* Assignment *
A line qualifies if it holds the string "Lean". Copy every qualifying line from the records.

* Supplied data *
--- START ---

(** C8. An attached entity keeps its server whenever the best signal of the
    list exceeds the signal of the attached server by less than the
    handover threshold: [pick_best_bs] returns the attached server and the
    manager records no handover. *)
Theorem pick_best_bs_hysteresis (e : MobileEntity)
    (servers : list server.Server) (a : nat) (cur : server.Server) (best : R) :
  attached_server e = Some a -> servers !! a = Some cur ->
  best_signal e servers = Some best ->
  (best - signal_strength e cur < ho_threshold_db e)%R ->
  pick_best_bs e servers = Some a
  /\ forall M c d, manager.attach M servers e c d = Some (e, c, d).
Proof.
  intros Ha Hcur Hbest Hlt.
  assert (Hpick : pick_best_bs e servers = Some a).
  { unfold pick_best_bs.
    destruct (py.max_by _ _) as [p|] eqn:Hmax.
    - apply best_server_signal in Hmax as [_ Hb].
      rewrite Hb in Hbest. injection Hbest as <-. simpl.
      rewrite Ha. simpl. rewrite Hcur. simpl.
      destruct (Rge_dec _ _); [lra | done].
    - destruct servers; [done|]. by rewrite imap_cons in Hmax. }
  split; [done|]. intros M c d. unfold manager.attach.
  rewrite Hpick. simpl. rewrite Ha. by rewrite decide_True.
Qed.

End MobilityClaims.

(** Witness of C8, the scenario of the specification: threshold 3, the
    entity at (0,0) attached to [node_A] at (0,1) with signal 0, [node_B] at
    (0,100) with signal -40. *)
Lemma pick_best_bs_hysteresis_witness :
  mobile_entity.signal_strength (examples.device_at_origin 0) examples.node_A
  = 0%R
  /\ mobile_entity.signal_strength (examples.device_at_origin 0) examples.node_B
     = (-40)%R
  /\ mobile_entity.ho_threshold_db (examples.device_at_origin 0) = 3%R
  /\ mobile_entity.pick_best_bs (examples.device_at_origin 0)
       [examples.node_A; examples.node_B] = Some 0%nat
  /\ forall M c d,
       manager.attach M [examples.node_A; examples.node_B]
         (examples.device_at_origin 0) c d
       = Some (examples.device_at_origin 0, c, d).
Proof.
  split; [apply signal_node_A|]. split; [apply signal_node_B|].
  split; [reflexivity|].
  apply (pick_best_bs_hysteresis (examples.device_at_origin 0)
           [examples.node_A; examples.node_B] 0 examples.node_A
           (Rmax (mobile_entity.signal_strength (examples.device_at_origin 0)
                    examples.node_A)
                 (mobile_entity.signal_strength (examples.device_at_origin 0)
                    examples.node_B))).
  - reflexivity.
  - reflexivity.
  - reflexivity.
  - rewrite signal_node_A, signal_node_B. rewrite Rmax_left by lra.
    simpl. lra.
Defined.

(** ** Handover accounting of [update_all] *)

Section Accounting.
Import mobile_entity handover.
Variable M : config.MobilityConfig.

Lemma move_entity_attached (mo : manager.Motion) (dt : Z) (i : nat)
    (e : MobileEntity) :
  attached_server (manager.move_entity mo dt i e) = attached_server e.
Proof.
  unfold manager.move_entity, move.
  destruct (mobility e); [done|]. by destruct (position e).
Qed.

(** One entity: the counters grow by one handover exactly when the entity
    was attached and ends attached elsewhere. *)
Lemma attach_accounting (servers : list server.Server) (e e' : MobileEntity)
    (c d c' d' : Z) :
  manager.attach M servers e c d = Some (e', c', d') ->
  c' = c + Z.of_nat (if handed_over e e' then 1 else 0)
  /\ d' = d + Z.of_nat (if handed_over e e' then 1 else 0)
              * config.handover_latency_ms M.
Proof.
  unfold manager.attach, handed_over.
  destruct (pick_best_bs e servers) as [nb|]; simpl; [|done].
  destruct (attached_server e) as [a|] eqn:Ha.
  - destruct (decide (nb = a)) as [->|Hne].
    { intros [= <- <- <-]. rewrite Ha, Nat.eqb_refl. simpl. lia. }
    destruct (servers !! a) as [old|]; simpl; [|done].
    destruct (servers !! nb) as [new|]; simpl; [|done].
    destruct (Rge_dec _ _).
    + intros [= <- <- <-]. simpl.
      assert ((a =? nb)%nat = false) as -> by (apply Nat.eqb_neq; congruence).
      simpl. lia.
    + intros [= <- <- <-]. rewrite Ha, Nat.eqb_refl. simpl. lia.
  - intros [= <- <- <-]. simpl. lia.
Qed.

--- END ---
--- START ---

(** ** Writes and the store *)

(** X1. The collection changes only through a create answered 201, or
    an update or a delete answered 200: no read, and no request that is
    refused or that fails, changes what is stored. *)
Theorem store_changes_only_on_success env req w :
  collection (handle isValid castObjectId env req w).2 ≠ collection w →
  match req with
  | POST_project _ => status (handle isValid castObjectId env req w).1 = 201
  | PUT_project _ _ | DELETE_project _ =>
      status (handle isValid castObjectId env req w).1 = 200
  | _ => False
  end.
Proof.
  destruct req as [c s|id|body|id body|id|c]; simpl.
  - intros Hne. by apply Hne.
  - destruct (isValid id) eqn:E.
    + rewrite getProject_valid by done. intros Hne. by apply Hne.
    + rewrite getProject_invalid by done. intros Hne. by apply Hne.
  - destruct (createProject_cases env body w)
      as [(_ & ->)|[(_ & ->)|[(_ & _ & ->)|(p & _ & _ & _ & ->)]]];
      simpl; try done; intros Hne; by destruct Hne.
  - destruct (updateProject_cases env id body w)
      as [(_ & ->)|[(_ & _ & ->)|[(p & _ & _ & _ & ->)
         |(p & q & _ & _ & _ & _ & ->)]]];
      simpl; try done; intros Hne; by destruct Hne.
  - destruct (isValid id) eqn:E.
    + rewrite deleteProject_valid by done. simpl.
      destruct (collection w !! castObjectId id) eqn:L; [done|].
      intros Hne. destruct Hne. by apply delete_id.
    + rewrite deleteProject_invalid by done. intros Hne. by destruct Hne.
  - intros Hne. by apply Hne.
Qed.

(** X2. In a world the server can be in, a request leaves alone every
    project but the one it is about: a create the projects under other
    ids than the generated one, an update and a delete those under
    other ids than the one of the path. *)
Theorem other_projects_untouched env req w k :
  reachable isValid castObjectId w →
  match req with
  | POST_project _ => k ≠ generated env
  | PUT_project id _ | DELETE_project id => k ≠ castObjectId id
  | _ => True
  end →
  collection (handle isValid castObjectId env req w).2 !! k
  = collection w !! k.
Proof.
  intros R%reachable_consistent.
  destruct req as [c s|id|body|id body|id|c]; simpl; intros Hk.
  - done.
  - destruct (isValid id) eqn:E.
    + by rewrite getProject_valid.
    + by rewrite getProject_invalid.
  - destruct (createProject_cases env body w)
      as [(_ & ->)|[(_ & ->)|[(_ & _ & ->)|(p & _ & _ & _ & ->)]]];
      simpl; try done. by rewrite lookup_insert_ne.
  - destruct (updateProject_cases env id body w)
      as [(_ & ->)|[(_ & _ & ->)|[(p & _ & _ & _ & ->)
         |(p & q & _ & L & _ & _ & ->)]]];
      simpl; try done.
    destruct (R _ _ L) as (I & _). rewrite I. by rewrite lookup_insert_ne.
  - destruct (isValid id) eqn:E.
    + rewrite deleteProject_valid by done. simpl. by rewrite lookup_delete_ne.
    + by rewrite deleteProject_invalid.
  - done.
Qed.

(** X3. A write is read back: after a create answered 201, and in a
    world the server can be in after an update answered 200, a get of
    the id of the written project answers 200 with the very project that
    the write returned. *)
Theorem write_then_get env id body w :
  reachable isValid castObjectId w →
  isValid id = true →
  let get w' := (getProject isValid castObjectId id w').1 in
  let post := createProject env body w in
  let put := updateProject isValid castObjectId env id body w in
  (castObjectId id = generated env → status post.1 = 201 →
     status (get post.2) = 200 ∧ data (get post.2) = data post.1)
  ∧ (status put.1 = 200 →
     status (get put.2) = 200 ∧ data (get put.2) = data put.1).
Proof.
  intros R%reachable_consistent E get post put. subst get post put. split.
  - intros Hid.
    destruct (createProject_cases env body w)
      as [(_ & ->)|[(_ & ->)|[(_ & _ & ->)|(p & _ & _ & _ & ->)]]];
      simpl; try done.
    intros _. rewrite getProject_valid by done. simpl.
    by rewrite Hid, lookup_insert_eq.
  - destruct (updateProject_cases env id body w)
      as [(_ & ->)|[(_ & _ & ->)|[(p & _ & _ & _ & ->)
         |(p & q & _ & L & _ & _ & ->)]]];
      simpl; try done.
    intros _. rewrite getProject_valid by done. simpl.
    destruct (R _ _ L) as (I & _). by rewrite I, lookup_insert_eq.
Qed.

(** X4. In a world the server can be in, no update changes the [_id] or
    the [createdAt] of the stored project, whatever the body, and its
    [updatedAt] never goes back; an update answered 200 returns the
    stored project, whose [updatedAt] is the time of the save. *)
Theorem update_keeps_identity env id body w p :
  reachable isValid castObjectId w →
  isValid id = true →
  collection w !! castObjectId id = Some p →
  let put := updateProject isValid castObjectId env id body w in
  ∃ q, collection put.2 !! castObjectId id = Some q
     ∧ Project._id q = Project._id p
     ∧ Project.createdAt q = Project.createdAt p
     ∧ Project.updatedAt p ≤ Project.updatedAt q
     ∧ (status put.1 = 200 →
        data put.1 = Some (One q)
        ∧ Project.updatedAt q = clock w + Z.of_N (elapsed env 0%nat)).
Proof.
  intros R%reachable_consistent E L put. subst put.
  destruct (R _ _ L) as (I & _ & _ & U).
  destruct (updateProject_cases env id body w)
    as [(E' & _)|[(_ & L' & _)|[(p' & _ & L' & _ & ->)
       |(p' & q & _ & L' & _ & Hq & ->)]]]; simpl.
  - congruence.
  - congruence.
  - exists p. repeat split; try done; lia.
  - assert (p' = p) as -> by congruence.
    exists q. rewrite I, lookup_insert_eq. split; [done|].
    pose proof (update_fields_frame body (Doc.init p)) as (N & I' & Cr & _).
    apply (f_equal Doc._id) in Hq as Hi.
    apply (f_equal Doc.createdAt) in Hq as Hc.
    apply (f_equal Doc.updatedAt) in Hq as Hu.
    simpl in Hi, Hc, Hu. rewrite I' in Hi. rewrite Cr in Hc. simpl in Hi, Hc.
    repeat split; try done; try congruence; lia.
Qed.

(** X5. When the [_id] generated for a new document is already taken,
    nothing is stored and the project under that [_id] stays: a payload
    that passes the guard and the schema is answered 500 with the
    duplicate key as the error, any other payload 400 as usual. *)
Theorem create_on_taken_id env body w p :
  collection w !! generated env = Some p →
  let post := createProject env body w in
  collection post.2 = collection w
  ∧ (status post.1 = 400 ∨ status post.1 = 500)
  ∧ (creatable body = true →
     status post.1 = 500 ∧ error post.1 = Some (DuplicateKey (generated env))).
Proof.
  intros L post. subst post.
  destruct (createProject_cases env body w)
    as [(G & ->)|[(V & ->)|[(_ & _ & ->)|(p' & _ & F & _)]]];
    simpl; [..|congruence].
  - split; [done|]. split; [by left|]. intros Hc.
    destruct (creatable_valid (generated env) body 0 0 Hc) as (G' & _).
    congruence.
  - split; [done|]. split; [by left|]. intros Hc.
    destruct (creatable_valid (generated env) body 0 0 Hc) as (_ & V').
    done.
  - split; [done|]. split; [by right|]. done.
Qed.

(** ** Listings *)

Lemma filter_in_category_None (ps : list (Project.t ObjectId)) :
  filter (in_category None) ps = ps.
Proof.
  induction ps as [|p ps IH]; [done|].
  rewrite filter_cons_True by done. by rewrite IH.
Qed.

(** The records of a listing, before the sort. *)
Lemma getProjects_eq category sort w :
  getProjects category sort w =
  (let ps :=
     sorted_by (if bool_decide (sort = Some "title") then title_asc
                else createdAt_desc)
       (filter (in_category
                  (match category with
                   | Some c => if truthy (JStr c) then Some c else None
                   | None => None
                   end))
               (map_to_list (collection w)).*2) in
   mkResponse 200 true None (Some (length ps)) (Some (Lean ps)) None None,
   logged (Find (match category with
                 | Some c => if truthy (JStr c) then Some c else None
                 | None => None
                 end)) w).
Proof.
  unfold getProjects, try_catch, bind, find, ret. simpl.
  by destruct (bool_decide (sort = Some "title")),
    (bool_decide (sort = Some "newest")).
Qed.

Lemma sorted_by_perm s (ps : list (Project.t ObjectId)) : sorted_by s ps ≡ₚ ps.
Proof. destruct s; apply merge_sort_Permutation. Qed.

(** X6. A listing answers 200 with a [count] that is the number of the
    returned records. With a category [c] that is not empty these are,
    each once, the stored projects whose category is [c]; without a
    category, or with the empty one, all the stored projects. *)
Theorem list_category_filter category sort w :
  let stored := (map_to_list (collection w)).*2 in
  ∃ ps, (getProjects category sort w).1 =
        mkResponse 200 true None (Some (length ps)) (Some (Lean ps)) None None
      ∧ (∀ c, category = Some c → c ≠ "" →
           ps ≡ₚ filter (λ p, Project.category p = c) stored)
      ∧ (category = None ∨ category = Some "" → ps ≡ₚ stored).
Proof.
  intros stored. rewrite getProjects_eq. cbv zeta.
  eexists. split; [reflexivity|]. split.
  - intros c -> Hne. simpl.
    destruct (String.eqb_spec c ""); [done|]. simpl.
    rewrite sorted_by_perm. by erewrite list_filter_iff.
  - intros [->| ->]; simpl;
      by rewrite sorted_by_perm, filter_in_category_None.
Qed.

--- END ---
--- START ---

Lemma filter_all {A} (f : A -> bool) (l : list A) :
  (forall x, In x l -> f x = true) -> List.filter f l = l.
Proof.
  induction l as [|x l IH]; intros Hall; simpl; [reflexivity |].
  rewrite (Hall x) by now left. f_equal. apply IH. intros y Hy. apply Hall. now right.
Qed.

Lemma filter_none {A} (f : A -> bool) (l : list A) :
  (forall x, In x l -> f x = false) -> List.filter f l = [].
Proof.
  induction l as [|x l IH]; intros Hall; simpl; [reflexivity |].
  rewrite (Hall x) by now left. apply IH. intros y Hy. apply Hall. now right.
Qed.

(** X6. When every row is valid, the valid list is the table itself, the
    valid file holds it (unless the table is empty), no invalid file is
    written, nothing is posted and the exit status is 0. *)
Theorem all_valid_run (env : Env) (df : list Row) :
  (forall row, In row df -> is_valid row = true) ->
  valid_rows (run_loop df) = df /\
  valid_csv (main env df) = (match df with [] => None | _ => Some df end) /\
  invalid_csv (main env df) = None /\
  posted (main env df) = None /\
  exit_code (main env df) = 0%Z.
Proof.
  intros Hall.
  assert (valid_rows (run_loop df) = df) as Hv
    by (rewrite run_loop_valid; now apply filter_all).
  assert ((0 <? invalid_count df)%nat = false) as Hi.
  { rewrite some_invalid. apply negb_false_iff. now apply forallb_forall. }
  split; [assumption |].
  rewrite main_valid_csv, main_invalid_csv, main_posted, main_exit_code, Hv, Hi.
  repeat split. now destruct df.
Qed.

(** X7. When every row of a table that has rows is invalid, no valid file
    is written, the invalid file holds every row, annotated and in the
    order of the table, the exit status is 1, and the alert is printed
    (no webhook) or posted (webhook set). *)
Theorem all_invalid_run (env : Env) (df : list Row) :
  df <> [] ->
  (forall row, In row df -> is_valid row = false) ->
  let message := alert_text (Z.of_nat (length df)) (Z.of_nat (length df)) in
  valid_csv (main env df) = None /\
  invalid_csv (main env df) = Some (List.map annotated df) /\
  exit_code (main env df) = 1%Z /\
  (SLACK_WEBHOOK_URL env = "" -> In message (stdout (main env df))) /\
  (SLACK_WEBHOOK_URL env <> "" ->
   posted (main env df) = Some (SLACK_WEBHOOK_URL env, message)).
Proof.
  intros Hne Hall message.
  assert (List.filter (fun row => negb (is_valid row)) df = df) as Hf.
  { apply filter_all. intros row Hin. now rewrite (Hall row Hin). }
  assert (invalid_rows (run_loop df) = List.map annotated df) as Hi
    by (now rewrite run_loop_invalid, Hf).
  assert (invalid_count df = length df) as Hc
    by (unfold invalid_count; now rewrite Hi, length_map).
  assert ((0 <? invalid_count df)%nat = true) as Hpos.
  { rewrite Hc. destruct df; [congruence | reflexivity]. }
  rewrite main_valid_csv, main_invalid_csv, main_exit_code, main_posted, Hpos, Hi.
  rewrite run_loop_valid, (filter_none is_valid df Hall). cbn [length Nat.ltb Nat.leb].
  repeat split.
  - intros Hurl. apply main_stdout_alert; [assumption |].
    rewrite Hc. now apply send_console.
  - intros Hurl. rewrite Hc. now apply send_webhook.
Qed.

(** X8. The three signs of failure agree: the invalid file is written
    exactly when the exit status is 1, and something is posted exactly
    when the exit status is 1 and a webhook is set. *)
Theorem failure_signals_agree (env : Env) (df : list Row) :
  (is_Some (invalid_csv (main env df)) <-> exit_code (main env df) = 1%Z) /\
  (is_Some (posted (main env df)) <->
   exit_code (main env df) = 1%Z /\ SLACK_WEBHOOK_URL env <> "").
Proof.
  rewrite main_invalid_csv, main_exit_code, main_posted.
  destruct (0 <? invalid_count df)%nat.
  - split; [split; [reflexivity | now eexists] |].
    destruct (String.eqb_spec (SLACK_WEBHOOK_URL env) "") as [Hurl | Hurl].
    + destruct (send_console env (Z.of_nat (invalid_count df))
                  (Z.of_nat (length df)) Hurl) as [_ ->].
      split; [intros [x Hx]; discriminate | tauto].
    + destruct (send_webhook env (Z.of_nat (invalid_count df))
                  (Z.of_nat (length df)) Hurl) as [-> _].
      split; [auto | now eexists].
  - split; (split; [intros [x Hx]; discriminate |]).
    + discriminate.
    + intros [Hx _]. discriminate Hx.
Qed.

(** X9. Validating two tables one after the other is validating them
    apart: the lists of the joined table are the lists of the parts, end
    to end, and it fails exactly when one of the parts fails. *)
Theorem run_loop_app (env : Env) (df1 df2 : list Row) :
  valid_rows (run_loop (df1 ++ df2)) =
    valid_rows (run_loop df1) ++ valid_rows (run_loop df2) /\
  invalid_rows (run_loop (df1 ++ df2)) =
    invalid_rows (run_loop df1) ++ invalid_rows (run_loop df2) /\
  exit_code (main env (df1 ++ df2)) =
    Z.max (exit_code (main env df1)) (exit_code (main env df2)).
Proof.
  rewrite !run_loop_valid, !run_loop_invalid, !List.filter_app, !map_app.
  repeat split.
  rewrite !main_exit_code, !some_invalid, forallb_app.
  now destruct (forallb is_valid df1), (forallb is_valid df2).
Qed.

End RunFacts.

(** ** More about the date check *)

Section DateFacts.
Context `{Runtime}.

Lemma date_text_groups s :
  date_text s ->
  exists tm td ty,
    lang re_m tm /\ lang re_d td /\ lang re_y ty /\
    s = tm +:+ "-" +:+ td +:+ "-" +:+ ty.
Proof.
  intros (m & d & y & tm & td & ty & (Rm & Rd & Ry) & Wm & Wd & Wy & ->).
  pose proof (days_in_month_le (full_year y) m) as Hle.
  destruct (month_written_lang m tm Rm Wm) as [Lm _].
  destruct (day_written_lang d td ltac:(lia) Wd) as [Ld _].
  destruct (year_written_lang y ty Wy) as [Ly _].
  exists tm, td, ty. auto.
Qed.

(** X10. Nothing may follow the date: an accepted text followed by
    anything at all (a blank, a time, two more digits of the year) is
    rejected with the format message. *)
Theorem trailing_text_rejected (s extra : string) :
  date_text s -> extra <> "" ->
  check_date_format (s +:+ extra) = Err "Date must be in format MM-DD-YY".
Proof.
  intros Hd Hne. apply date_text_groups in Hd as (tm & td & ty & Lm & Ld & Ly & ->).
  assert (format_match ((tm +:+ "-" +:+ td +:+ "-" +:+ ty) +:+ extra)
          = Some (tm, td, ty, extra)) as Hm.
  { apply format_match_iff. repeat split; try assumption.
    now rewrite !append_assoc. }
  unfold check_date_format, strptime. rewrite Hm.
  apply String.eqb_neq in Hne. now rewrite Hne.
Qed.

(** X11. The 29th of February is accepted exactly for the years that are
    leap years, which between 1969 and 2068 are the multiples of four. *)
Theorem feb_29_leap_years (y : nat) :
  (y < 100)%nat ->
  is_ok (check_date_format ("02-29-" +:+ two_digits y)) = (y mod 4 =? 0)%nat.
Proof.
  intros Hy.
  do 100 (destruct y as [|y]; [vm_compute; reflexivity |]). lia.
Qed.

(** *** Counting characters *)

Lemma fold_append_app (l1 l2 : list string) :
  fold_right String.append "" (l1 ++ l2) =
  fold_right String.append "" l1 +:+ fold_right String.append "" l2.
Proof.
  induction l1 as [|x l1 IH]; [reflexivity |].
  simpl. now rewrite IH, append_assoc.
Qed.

--- END ---

* Answer box *
   mkResponse 200 true None (Some (length ps)) (Some (Lean ps)) None None,
        mkResponse 200 true None (Some (length ps)) (Some (Lean ps)) None None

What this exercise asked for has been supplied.